Embrace Digital. Stay Human.

Episode 12

Backlinks aren’t dead, but the way they create value has changed. AI search, answer engines, and zero-click results are reshaping how businesses build authority online.

Do Backlinks Still Matter?

I was recently asked a question by someone in the industry. They said they watch our videos, they know that search engine optimization is dead and that search everywhere optimization is alive, but they wanted to know: do backlinks still matter?

Ten to fifteen years ago, there were automated software systems you could pay for that would generate backlinks and make you look popular and valuable to Google. Those got penalized, and the industry shifted to manual backlinking and writing content for robots instead of people. That has since evolved into content marketing adapted for AI.
So the real question becomes: how do you get valuable backlinks pointing to your website that signal your business is an authoritative source? I wouldn’t say backlinks are dead. I’d say they’re more important than ever, but far fewer of them are actually valuable compared to the sheer volume that used to exist.

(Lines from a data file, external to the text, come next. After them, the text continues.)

(** * Accessible colour palette generator: ColorUtil, colorHarmonies,
      PaletteGenerator, the accessibility report of ExportManager and
      StateManager, embedded from the JavaScript sources.

    JavaScript numbers are idealised as real numbers: [+ - * /], comparisons,
    [Math.max], [Math.min], [Math.abs], [Math.round], [%] and [Math.pow] are
    the exact operations on [R], with no rounding and no NaN or Infinity.
    The source computes in binary floating point, where a result can
    differ from the exact one in its last digits; the statements on
    computed numbers are therefore inequalities, equalities of the rounded
    channels and of hex texts, or distances up to a tolerance, and the
    lemmas with exact values serve their proofs.
    Integers that the source keeps as integers (indices, sizes, table
    entries, hex bytes) are [nat] or [Z].  A JavaScript exception is the
    [Throw] outcome of the [completion] monad.  Colours are values: the
    source never mutates a [ColorUtil] after its constructor, it replaces
    array slots.  Console output is left out. *)

From Stdlib Require Import Reals Lra Lia ZArith String Ascii.
From stdpp Require Import base decidable option list strings gmap.

#[local] Open Scope R_scope.

(** ** Outcomes of a JavaScript computation *)

(** [TypeError]: a property of [undefined] or [null] was read, or
    [undefined] was called.  [NotANumber]: an array was read past its end
    where a number is expected; the source carries on with [undefined] and
    NaN there, values this embedding does not have. *)
Inductive js_error : Type := TypeError | NotANumber.

Inductive completion (A : Type) : Type :=
| Normal (a : A)
| Throw (e : js_error).
Arguments Normal {A} a.
Arguments Throw {A} e.

#[global] Instance completion_ret : MRet completion := fun A a => Normal a.
#[global] Instance completion_bind : MBind completion := fun A B f m =>
  match m with
  | Normal a => f a
  | Throw e => Throw e
  end.

#[global] Instance completion_fmap : FMap completion := fun A B f m =>
  match m with
  | Normal a => Normal (f a)
  | Throw e => Throw e
  end.

(** [try { m } catch (e) { handler }] *)
Definition try_catch {A} (m : completion A) (handler : completion A) : completion A :=
  match m with
  | Normal a => Normal a
  | Throw _ => handler
  end.

(** Reading a property of a value that may be [undefined]. *)
Definition deref {A} (o : option A) : completion A :=
  match o with
  | Some a => Normal a
  | None => Throw TypeError
  end.

(** Reading a number out of an array of numbers. *)
Definition number_at {A} (l : list A) (i : nat) : completion A :=
  match l !! i with
  | Some a => Normal a
  | None => Throw NotANumber
  end.

(** [for (let i = start; i < start + n; i++) body], threading the state the
    body mutates; a [Throw] leaves the loop. *)
Fixpoint for_range {St : Type} (start n : nat)
    (body : nat -> St -> completion St) (s : St) : completion St :=
  match n with
  | O => Normal s
  | S n' => s' ← body start s; for_range (S start) n' body s'
  end.

(** ** Numbers *)

#[global] Instance Rlt_decision (x y : R) : Decision (x < y) := Rlt_dec x y.
#[global] Instance Rle_decision (x y : R) : Decision (x <= y) := Rle_dec x y.
#[global] Instance Rgt_decision (x y : R) : Decision (x > y) := Rgt_dec x y.
#[global] Instance Rge_decision (x y : R) : Decision (x >= y) := Rge_dec x y.
#[global] Instance R_eq_decision : EqDecision R := Req_dec_T.

(** Truncation toward zero, as in the definition of [%]. *)
Definition Rtrunc (x : R) : Z :=
  if decide (0 <= x) then Int_part x else (- Int_part (- x))%Z.

(** [x % m]: the remainder has the sign of the dividend. *)
Definition js_rem (x m : R) : R := x - m * IZR (Rtrunc (x / m)).

(** [Math.round(x)]: the integer nearest to [x], halves rounded up. *)
Definition Math_round (x : R) : Z := Int_part (x + / 2).

(** [Math.pow(x, y)], called by the source on positive bases only (see
    [getLuminance], where the base is above 0.055 / 1.055). *)
Definition Math_pow (x y : R) : R := Rpower x y.

(** ** 32-bit integers and hexadecimal text ([rgbToHex]) *)

Definition ToInt32 (z : Z) : Z :=
  let m := (z mod 2 ^ 32)%Z in
  if (m <? 2 ^ 31)%Z then m else (m - 2 ^ 32)%Z.

(** [a << k] *)
Definition shl32 (a : Z) (k : Z) : Z := ToInt32 (Z.shiftl (ToInt32 a) k).

Definition hex_digit (d : N) : ascii :=
  match d with
  | 0 => "0" | 1 => "1" | 2 => "2" | 3 => "3" | 4 => "4" | 5 => "5"
  | 6 => "6" | 7 => "7" | 8 => "8" | 9 => "9" | 10 => "a" | 11 => "b"
  | 12 => "c" | 13 => "d" | 14 => "e" | _ => "f"
  end%N%char.

Fixpoint hex_of_pos (fuel : nat) (p : N) (acc : string) : string :=
  match fuel with
  | O => acc
  | S fuel' =>
      if (p =? 0)%N then acc
      else hex_of_pos fuel' (p / 16)%N (String (hex_digit (p mod 16)%N) acc)
  end.

(** [n.toString(16)] for an integer [n]. *)
Definition toString16 (z : Z) : string :=
  match z with
  | Z0 => "0"
  | Zpos p => hex_of_pos (Pos.size_nat p) (Npos p) ""
  | Zneg p => String "-" (hex_of_pos (Pos.size_nat p) (Npos p) "")
  end%string.

(** [s.slice(1)] *)
Definition slice1 (s : string) : string :=
  match s with
  | EmptyString => EmptyString
  | String _ rest => rest
  end.

(** [parseInt(c, 16)] on one character matched by [[a-f\d]] under [/i]. *)
Definition hex_value (c : ascii) : option Z :=
  let n := nat_of_ascii c in
  if (48 <=? n)%nat && (n <=? 57)%nat then Some (Z.of_nat (n - 48))
  else if (97 <=? n)%nat && (n <=? 102)%nat then Some (Z.of_nat (n - 87))
  else if (65 <=? n)%nat && (n <=? 70)%nat then Some (Z.of_nat (n - 55))
  else None.

(** ** Colours *)

Module RGB.
Record t : Type := mk { r : R; g : R; b : R }.
End RGB.

Module HSL.
Record t : Type := mk { h : R; s : R; l : R }.
End HSL.

(** A [ColorUtil] object: each field is [None] while the constructor has not
    assigned it.  The [type: 'hsl'] tag that [fromHsl] leaves inside the
    [hsl] field is never read again and is not kept. *)
Record ColorUtil : Type := mkColorUtil {
  hex : option string;
  rgb : option RGB.t;
  hsl : option HSL.t
}.

(** The regular expression [/^#?([a-f\d]{2})([a-f\d]{2})([a-f\d]{2})$/i]:
    the six captured digits, or [None] when there is no match. *)
Definition hex_digits (s : string) : option (list Z) :=
  let body := if String.prefix "#" s then slice1 s else s in
  if decide (String.length body = 6%nat)
  then mapM hex_value (list_ascii_of_string body)
  else None.

(** [hexToRgb]: [null] is [None]. *)
Definition hexToRgb (s : string) : option RGB.t :=
  match hex_digits s with
  | Some [r1; r2; g1; g2; b1; b2] =>
      Some (RGB.mk (IZR (16 * r1 + r2)) (IZR (16 * g1 + g2)) (IZR (16 * b1 + b2)))
  | _ => None
  end.

Definition rgbToHex (r g b : R) : string :=
  String "#" (slice1 (toString16
    (shl32 1 24 + shl32 (Math_round r) 16 + shl32 (Math_round g) 8 + Math_round b)%Z)).

Definition rgbToHsl (r g b : R) : HSL.t :=
  let r := r / 255 in
  let g := g / 255 in
  let b := b / 255 in
  let max := Rmax (Rmax r g) b in
  let min := Rmin (Rmin r g) b in
  let l := (max + min) / 2 in
  if decide (max = min) then HSL.mk (0 * 360) (0 * 100) (l * 100)
  else
    let d := max - min in
    let s := if decide (l > 0.5) then d / (2 - max - min) else d / (max + min) in
    let h :=
      if decide (max = r) then (g - b) / d + (if decide (g < b) then 6 else 0)
      else if decide (max = g) then (b - r) / d + 2
      else (* max = b: the maximum is one of the three *) (r - g) / d + 4 in
    let h := h / 6 in
    HSL.mk (h * 360) (s * 100) (l * 100).

Definition hue2rgb (p q t : R) : R :=
  let t := if decide (t < 0) then t + 1 else t in
  let t := if decide (t > 1) then t - 1 else t in
  if decide (t < 1 / 6) then p + (q - p) * 6 * t
  else if decide (t < 1 / 2) then q
  else if decide (t < 2 / 3) then p + (q - p) * (2 / 3 - t) * 6
  else p.

Definition hslToRgb (h s l : R) : RGB.t :=
  let h := h / 360 in
  let s := s / 100 in
  let l := l / 100 in
  if decide (s = 0) then RGB.mk (l * 255) (l * 255) (l * 255)
  else
    let q := if decide (l < 0.5) then l * (1 + s) else l + s - l * s in
    let p := 2 * l - q in
    RGB.mk (hue2rgb p q (h + 1 / 3) * 255) (hue2rgb p q h * 255)
           (hue2rgb p q (h - 1 / 3) * 255).

(** [new ColorUtil(color)] for a string argument.  A string that does not
    start with [#] passes through the constructor with no field assigned;
    one that starts with [#] and fails the pattern throws at [this.rgb.r]. *)
Definition new_ColorUtil (color : string) : completion ColorUtil :=
  if String.prefix "#" color then
    c ← deref (hexToRgb color);
    Normal (mkColorUtil (Some color) (Some c)
              (Some (rgbToHsl (RGB.r c) (RGB.g c) (RGB.b c))))
  else Normal (mkColorUtil None None None).

(** [ColorUtil.fromHsl(h, s, l)], the object branch of the constructor. *)
Definition fromHsl (h s l : R) : ColorUtil :=
  let c := hslToRgb h s l in
  mkColorUtil (Some (rgbToHex (RGB.r c) (RGB.g c) (RGB.b c))) (Some c)
    (Some (HSL.mk h s l)).

(** The callback that [getLuminance] maps over the three channels. *)
Definition linearize (c : R) : R :=
  let c := c / 255 in
  if decide (c <= 0.03928) then c / 12.92 else Math_pow ((c + 0.055) / 1.055) 2.4.

Definition getLuminance (this : ColorUtil) : completion R :=
  c ← deref (rgb this);
  Normal (0.2126 * linearize (RGB.r c) + 0.7152 * linearize (RGB.g c)
          + 0.0722 * linearize (RGB.b c)).

Definition getContrastRatio (this otherColor : ColorUtil) : completion R :=
  lum1 ← getLuminance this;
  lum2 ← getLuminance otherColor;
  let brightest := Rmax lum1 lum2 in
  let darkest := Rmin lum1 lum2 in
  Normal ((brightest + 0.05) / (darkest + 0.05)).

Definition meetsWCAGContrast (this backgroundColor : ColorUtil) (level : string)
    : completion bool :=
  ratio ← getContrastRatio this backgroundColor;
  let requiredRatio := if decide (level = "AAA"%string) then 7 else 4.5 in
  Normal (bool_decide (ratio >= requiredRatio)).

(** ** colorHarmonies *)

(** The five entries of the [colorHarmonies] table.  Any other key reads as
    [undefined] here; for the names every object inherits from
    [Object.prototype] ([toString], [constructor], ...) the source finds the
    inherited member instead, a value this embedding does not have. *)
Definition colorHarmonies (harmonyType : string) : option (R -> list R) :=
  if decide (harmonyType = "complementary"%string) then
    Some (fun hue => [hue; js_rem (hue + 180) 360])
  else if decide (harmonyType = "triadic"%string) then
    Some (fun hue => [hue; js_rem (hue + 120) 360; js_rem (hue + 240) 360])
  else if decide (harmonyType = "analogous"%string) then
    Some (fun hue => [hue; js_rem (hue + 25) 360; js_rem (hue + 50) 360;
                      js_rem (hue - 25 + 360) 360; js_rem (hue - 50 + 360) 360])
  else if decide (harmonyType = "monochromatic"%string) then
    Some (fun hue => [hue; hue; hue; hue; hue])
  else if decide (harmonyType = "tetradic"%string) then
    Some (fun hue => [hue; js_rem (hue + 90) 360; js_rem (hue + 180) 360;
                      js_rem (hue + 270) 360])
  else None.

Think of it this way: you don’t always need a clickable link anymore. You just need to be the cited source on other websites and platforms, including inside a Google overview. Sometimes there isn’t even a link to click at all, a phenomenon known as zero-click search, where people make their final decisions about who to work with based on what an answer engine like ChatGPT, Claude, or Perplexity says, or what appears at the top of Google, without ever clicking through to a website. But your website still needs authority. The internet, the answer engines, and the search engines all need to recognize that you’re valuable, which means context matters far more than volume.

Instead of just having a link on someone else’s website pointing to you, you want links from places like Wikipedia, Reddit, and Quora. You want links from social media channels pointing back to you. You want strong press releases that get syndicated across the internet and picked up by media outlets and other websites that link back to yours. The quality of a backlink has never mattered more than it does today.

If you have strong backlinks and consistent messaging, and sites like Wikipedia, Reddit, and Quora are all saying that you solve the same problems, answer the same questions, and serve the same areas, AI will connect those dots. Some of the best places to build this kind of presence include Wikipedia, Quora, Reddit, social media channels, high-quality directory listings, podcasts (including their show notes, since AI can listen to podcasts and identify exactly who appears on them), and guest blogging on someone else’s high-influence platform in front of their audience.

Backlinks in general aren’t all that valuable on their own, but a backlink with great context, from a genuinely influential and popular channel, is like striking gold. That’s why digital PR matters, why partnerships and collaborations matter, why your directories and profile listings across the internet matter, and why your reviews and testimonials matter as backlinks that build authority and trust. It’s also why social content distribution matters: when you write things on social media that people actually share, the more a post gets shared, the more value social platforms place on it.

So stop asking yourself how to build backlinks, and start asking how to build visibility and credibility across the web. Backlinks absolutely still matter. If you’re not sure where to start, go to ChatGPT, Claude, or Perplexity and describe your organization, explain that you’re trying to be found in answer engines and on third-party answer-engine websites, and ask for the top ten backlink opportunities or strategies you should pursue. Then go do them.